Afterwards, the loan was to be recast and the principal and interest paid off over 25 years under a higher adjustable rate. The loan was secured by a deed of trust on the Property. Plaintiff defaulted on the loan and received a notice that the Property would be sold at a trustee's sale.
Aurora is the servicer on the loan and Defendant Quality Loan Services Corporation ("Quality") is the trustee. Plaintiff alleges that at some point, the deed of trust securing the loan became part of an asset backed security, and that U.S. Bank is the trustee of the trust holding the Plaintiff claims that the loan's features were not adequately disclosed and explained to her and that she did not understand them when she entered into the transaction.
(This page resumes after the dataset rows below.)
(* ===== verification/PlatformSystem.v ===== *)
(** * The platform: the Execution Manager with its processes

    The process of the Execution Manager ([EMSystem]) together with the processes that
    it starts and stops. Its calls become commands for the service manager
    ([systemctl], executed by a forked child that nobody waits for, so that commands
    are carried out later and in any order); a started process makes the reports of its
    program ([Lives]) one by one; a stopped one is sent a signal and reports that it
    shuts down. The service manager is not part of the program: it is an interface with
    the laws that its documentation states. *)

From Stdlib Require Import Ascii.
From stdpp Require Import base list gmap gmultiset strings relations.
From S2P Require Import Prelude CppString Constants Common Queues ApplicationHandler Lives.
From S2P Require Import ExecutionManager ExecutionManagerSpec EMServer EMSystem.

(** ** The processes and the service manager *)

(** A process of a service: what it has reported, and whether the signal has come
    ([isTerminated] of the mains). *)
Record process := mk_process { life_of : life; isTerminated : bool }.
#[export] Instance process_eq_dec : EqDecision process.
Proof. solve_decision. Defined.

Notation processes := (gmap string process).

(** The commands in the order in which their arguments are executed. *)
Inductive job := StartService (service : string) | StopService (service : string).
#[export] Instance job_eq_dec : EqDecision job.
Proof. solve_decision. Defined.
#[export] Instance job_countable : Countable job.
Proof.
  refine (inj_countable' (λ j, match j with StartService p => inl p | StopService p => inr p end)
    (λ x, match x with inl p => StartService p | inr p => StopService p end) _).
  by intros [].
Defined.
Subsequently, Plaintiff sent a notice of rescission to Defendants and a qualified written request for information to Aurora. Aurora allegedly responded that it did not have the requested documents. Subsequently, Plaintiff filed a complaint in this court basing subject matter jurisdiction on 28 U.S.C. Section 1331.
As the operative complaint, the first amended complaint asserts claims for violation of the Truth in Lending Act, 15 U.S.C. §§ 1601 et seq. ("TILA"), violation of the Real Estate Settlement Procedure Act, 12 U.S.C. § 2601 et seq. ("RESPA"), and state law causes of action for violation of California Civil Code Sections 2923.5, intentional misrepresentation, fraudulent concealment and quiet title. She seeks damages and rescission of the loan.
Plaza was dismissed from this case for failure to prosecute. (See Docket no. 18.) Quality filed a declaration of non-monetary status pursuant to California Civil Code Section 2924l. (Docket no. 4.) It agreed to be bound by whatever order or judgment is issued by the court regarding the deed of trust. Cal. Civ. Code § 2924l(b). No party has timely objected to Quality's declaration. See id. § 2924l(c)-(e). Quality is therefore not required to participate any further in this action. Id. § 2924l(d). Accordingly, only the Moving Defendants remain as active parties in this case.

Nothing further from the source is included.